Learning the Lingo: How to Speak Media-ese
Thursday, May 24, 2018 Alissa Ricci Categories: Media Buying
By Alissa Ricci, Media Supervisor
“Listen,” said the media buyer with a disconcerting authority. “We’re going to have to reduce these CPP and CPM levels to be equal YOY and the negotiations for Q4 need to be complete by EOD, ASAP so please contact WXYZ and KSTV so that we can finalize our eCPA and KPI goals.”
The intern’s eyes glazed over as she passed out, a common symptom of over-acronymization.
OK, so maybe all media conversations don’t go that way. And over-acronymization may or may not be a word (fun fact: it is). But media lingo can be pretty confusing if you’re not used to the terms and acronyms that we media buyers like to throw around in workplace conversation.
So, here’s a list of common acronyms and terms, and what they mean as it relates to media and advertising:
CPM – Cost per Thousand. Perhaps one of the most common terms, CPM is typically used when discussing impressions. The lower your CPM, the less expensive it is to generate 1,000 impressions. This is a useful measure to create an apples-to-apples comparison when talking about different media tactics. (Apples-to-apples is more favorite media buyer jargon.)
Imps – (Hint: Not mischievous little creatures frolicking through the woods.) Imps is just short for Impressions. You will sometimes see it expressed in thousands [Imps (000)] or hundreds [Imps(00)].
CPP – Cost per Rating Point. Typically used when discussing broadcast media buys, either radio or television. A point is typically a Nielsen rating point. The lower your CPP, the less expensive it is to buy one rating point.
GRP – Gross Rating Point. Gross Rating Point is the sum of the rating points. This can refer to a HH (Household. See below.) rating point measurement, or a specific demographic.
TRP – Target Audience GRP. This is the GRP of a specific demographic.
HH – Household. Refers to all of the households in a given universe.
DMA – Designated Market Area. Nielsen divides the country into DMAs in order to measure viewership, and this is the standard market definition that media buyers use when planning. Jackson Marketing is the GSAA DMA, or the Greenville-Spartanburg-Asheville-Anderson Designated Market Area (see why we need to abbreviate?!)
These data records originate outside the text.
Definition on_line (w : Z) (l : xSegment) (px py : Z) : Prop := line w (sx1 l) (sy1 l) (sx2 l) (sy2 l) px py.

Definition moved (d : drawable) (l : xSegment) : xSegment := mk_segment (sx1 l + d_x d) (sy1 l + d_y d) (sx2 l + d_x d) (sy2 l + d_y d).

(** Between the edges of the stroke of a rectangle. *)
Definition on_stroke (d : drawable) (lw : Z) (r : xRectangle) (px py : Z) : Prop :=
  let x := d_x d + rx r in
  let y := d_y d + ry r in
  let up := lw / 2 in
  let down := (lw + 1) / 2 in
  x - up <= px < x + rw r + down /\ y - up <= py < y + rh r + down /\
  ~ (x + down <= px < x + rw r - up /\ y + down <= py < y + rh r - up).

(** Between the least and the greatest coordinates of the points. *)
Definition among (pts : list (Z * Z)) (px py : Z) : Prop :=
  (exists p, p ∈ pts /\ fst p <= px) /\ (exists p, p ∈ pts /\ px <= fst p) /\ (exists p, p ∈ pts /\ snd p <= py) /\ (exists p, p ∈ pts /\ py <= snd p).

(** The pixels that an operation may change, without the clipping.  The points of
    [op_points] and [op_polygon] are relative to the window (CoordModeOrigin); the
    code does not look at their mode. *)
Definition draws (d : drawable) (g : gc) (op : operation) (px py : Z) : Prop :=
  match op with
  | op_put_image x y w h | op_push_pixels w h x y => in_area (d_x d + x) (d_y d + y) w h px py
  | op_copy_area _ _ _ w h dstx dsty | op_copy_plane w h dstx dsty => in_area (d_x d + dstx) (d_y d + dsty) w h px py
  | op_points pts => (px - d_x d, py - d_y d) ∈ pts
  | op_lines origin pts => exists l, l ∈ path_of d origin pts /\ on_line (lineWidth g) l px py
  | op_segments segs => exists l, l ∈ segs /\ on_line (lineWidth g) (moved d l) px py
  | op_rectangles rects => exists r, r ∈ rects /\ on_stroke d (Z.max 1 (lineWidth g)) r px py
  | op_arcs arcs => exists a, a ∈ arcs /\
      let lw := Z.max 1 (lineWidth g) in
      in_xrect (mk_xrect (rx a - lw / 2) (ry a - lw / 2) (rw a + lw) (rh a + lw)) (px - d_x d) (py - d_y d)
  | op_fill_arcs rects | op_fill_rects rects => exists r, r ∈ rects /\ in_xrect r (px - d_x d) (py - d_y d)
  | op_polygon pts => among pts (px - d_x d) (py - d_y d)
  | op_text f x y n => 0 < n /\
      d_x d + x + Z.min 0 (min_leftSideBearing f) <= px < d_x d + x + Z.max (max_characterWidth f) (max_rightSideBearing f) * n /\
      d_y d + y - Z.max (f_ascent f) (max_ascent f) <= py < d_y d + y + Z.max (f_descent f) (max_descent f)
  end.

(** The clipping of a window. *)
Definition visible (d : drawable) (g : gc) (px py : Z) : Prop :=
  match d_type d with
  | DRAWABLE_PIXMAP => False
  | DRAWABLE_WINDOW viewable borderClip clipList =>
      viewable = true /\ in_region (if IncludeInferiors g then borderClip else clipList) px py /\
      forall c, clientClip g = Some c -> in_region c (px - (d_x d + fst (clipOrg g))) (py - (d_y d + snd (clipOrg g)))
  end.

(** A coordinate that has 16 bits. *)
Definition fits (z : Z) : Prop := - 2 ^ 15 <= z < 2 ^ 15.

Definition segment_fits (l : xSegment) : Prop := fits (sx1 l) /\ fits (sy1 l) /\ fits (sx2 l) /\ fits (sy2 l).

Definition area_fits (x y w h : Z) : Prop := fits x /\ fits y /\ fits (x + w) /\ fits (y + h).

(** A rectangle that keeps its place and size when it is widened by [lw]. *)
Definition rect_fits (d : drawable) (lw : Z) (r : xRectangle) : Prop :=
  0 <= rw r /\ 0 <= rh r /\ area_fits (d_x d + rx r - lw) (d_y d + ry r - lw) (rw r + 2 * lw) (rh r + 2 * lw).

(** The coordinates with which an operation computes. *)
Definition op_fits (d : drawable) (g : gc) (op : operation) : Prop :=
  0 <= lineWidth g /\
  match op with
  | op_put_image _ _ _ _ | op_points _ => True
  | op_copy_area _ _ _ w h x y | op_copy_plane w h x y | op_push_pixels w h x y => area_fits (d_x d + x) (d_y d + y) w h
  | op_lines origin pts => Forall segment_fits (path_of d origin pts)
  | op_segments segs => Forall (fun l => segment_fits (moved d l)) segs
  | op_rectangles rects | op_arcs rects | op_fill_arcs rects => Forall (rect_fits d (Z.max 1 (lineWidth g))) rects
  | op_fill_rects rects => Forall (fun r => area_fits (rx r) (ry r) (rw r) (rh r)) rects
  | op_polygon pts => Forall (fun p => area_fits (d_x d + fst p) (d_y d + snd p) 1 1) pts
  | op_text f x y n =>
      let b := mk_box (d_x d + x + Z.min 0 (min_leftSideBearing f)) (d_y d + y - Z.max (f_ascent f) (max_ascent f))
                 (d_x d + x + Z.max (max_characterWidth f) (max_rightSideBearing f) * n) (d_y d + y + Z.max (f_descent f) (max_descent f)) in
      fits (d_x d + x) /\ fits (bx1 b) /\ fits (by1 b) /\ fits (bx2 b) /\ fits (by2 b)
  end.

(** ** What is reported *)

(** The pixels of a message, and the clipping region after it. *)
Definition body_marks (b : msg_body) (px py : Z) : Prop :=
  match b with
  | mPaintRect p => in_area (PaintRect.nLeftRect p) (PaintRect.nTopRect p) (PaintRect.nWidth p) (PaintRect.nHeight p) px py
  | mOpaqueRect r => in_area (OpaqueRect.nLeftRect r) (OpaqueRect.nTopRect r) (OpaqueRect.nWidth r) (OpaqueRect.nHeight r) px py
  | mDstBlt r => in_area (DstBlt.nLeftRect r) (DstBlt.nTopRect r) (DstBlt.nWidth r) (DstBlt.nHeight r) px py
  | mScreenBlt r => in_area (ScreenBlt.nLeftRect r) (ScreenBlt.nTopRect r) (ScreenBlt.nWidth r) (ScreenBlt.nHeight r) px py
  | mLineTo l => line (LineTo.penWidth l) (LineTo.nXStart l) (LineTo.nYStart l) (LineTo.nXEnd l) (LineTo.nYEnd l) px py
  | _ => False
  end.

Definition body_clip (b : msg_body) (clip : option (Z * Z * Z * Z)) : option (Z * Z * Z * Z) :=
  match b with
  | mSetClippingRegion r =>
      if SetClippingRegion.bNullRegion r =? 0
      then Some (SetClippingRegion.nLeftRect r, SetClippingRegion.nTopRect r, SetClippingRegion.nWidth r, SetClippingRegion.nHeight r)
      else None
  | _ => clip
  end.

Definition in_clip (clip : option (Z * Z * Z * Z)) (px py : Z) : Prop :=
  match clip with Some (x, y, w, h) => in_area x y w h px py | None => True end.

(** A pixel that one of the messages changes, with the clipping region that is
    set at that time. *)
Fixpoint marked (clip : option (Z * Z * Z * Z)) (l : list msg_body) (px py : Z) : Prop :=
  match l with
  | [] => False
  | b :: l => in_clip clip px py /\ body_marks b px py \/ marked (body_clip b clip) l px py
  end.

(** A call as a message, an area as it is asked for. *)
Definition body_of (c : command) : msg_body :=
  match c with
  | c_area x y w h => mPaintRect (PaintRect.mk x y w h 0 0 None 0 0 PaintRect.fb_wild)
  | c_set_clip x y w h => mSetClippingRegion (SetClippingRegion.mk 0 x y w h)
  | c_reset_clip => mSetClippingRegion (SetClippingRegion.mk 1 0 0 0 0)
  | c_update _ b => b
  end.

Definition reported (l : list command) (px py : Z) : Prop := marked None (body_of <$> l) px py.
End Draw.

(** ** Facts *)

Lemma i16_fits z : fits z -> i16 z = z.
Proof. unfold fits, i16. intros H. rewrite Z.mod_small; lia. Qed.

Lemma is_i16_fits z : is_i16 z -> fits z.
Proof. unfold is_i16, fits. lia. Qed.

Section Facts.
Context {X : XRegion} {XL : XRegionLaws X}.
Context (line : Z -> Z -> Z -> Z -> Z -> Z -> Z -> Prop).
Abbreviation marked := (marked line).
Abbreviation reported := (reported line).
Abbreviation body_marks := (body_marks line).

Lemma in_area_of b px py : in_box b px py -> body_marks (body_of (area_of b)) px py.
Proof. unfold in_box. cbn. unfold in_area. lia. Qed.

Lemma marked_app_l clip l1 l2 px py : marked clip l1 px py -> marked clip (l1 ++ l2) px py.
Proof. revert clip. induction l1 as [|b l1 IH]; intros clip; [by intros []|]. intros [H|H]; [by left|right]. by apply IH. Qed.

(** Without changes of the clipping region, one message is enough. *)
Lemma marked_elem clip l b px py : Forall (fun b => forall clip, body_clip b clip = clip) l -> b ∈ l -> in_clip clip px py -> body_marks b px py ->
  marked clip l px py.
Proof.
  intros Hl Hb Hc Hm. induction Hl as [|b' l Hb' Hl IH]; [by apply not_elem_of_nil in Hb|].
  apply elem_of_cons in Hb as [->|Hb]; [by left|right]. rewrite Hb'. by apply IH.
Qed.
CPC – Cost per Click. Used for digital buys, CPC tells us how much it costs for one click on your ad. This is typically how you purchase SEM ads. Which brings me to my next acronym…
SEM – Search Engine Marketing. Not to be confused with SEO, SEM specifically refers to paid search engine advertising campaigns. On the other hand…
SEO – Search Engine Optimization is the practice by which websites are optimized using content and backend structure to ensure a website will appear high in organic search results when a user searches for content related to the website.
CPA – Cost per Action. CPA is a buying strategy for digital media campaigns that enables you to set the amount you’re willing to pay for a certain action. The action can be on your website, such as an eNewsletter signup, a visit to a key page within your website, or simply a click.
eCPA – Effective Cost per Action. This is what it costs you for certain actions in a digital ad campaign. If you do not run your campaign by CPA bidding as noted above, you can calculate your eCPA by dividing your spend by the actions after seeing the results.
CPL – Cost per Lead. Same as CPA, just referring to leads. Leads can by defined however you want them to be, whether that is a contact form filled out or an eNewsletter signup.
eCPL – Effective Cost per Lead. Same as eCPA, just referring to leads.
CTR – Click-Through Rate. Occasionally a KPI for digital campaigns, CTR just measures how many times your ad was clicked on as a percentage of the total ad impressions. CTR = clicks/impressions x 100. A high CTR is a good sign that your ad is resonating with your target audience.
KPI – Key Performance Indicator. This can be any measure that the overall strategy defines as an indication of campaign success.
IO – Insertion Order. A document that we send to media vendors describing exactly what it is that we want to buy, in detail, and the cost.
RFP – Request for Proposal. We will often send RFPs to our media vendors for inclusion in a potential media buy, and our clients may also send us an RFP when they are planning for a new ad campaign.
OOH – Out of Home. Any medium that is not reaching people in their home, such as billboards, transit, airplane banners, sidewalk chalk, etc.
OTT – Over the Top. This refers to any type of content (typically video but could also include audio or other media content) delivered via the Internet, not through a cable or satellite TV service (MSO). Netflix, Hulu, Roku, AppleTV and others can be considered OTT.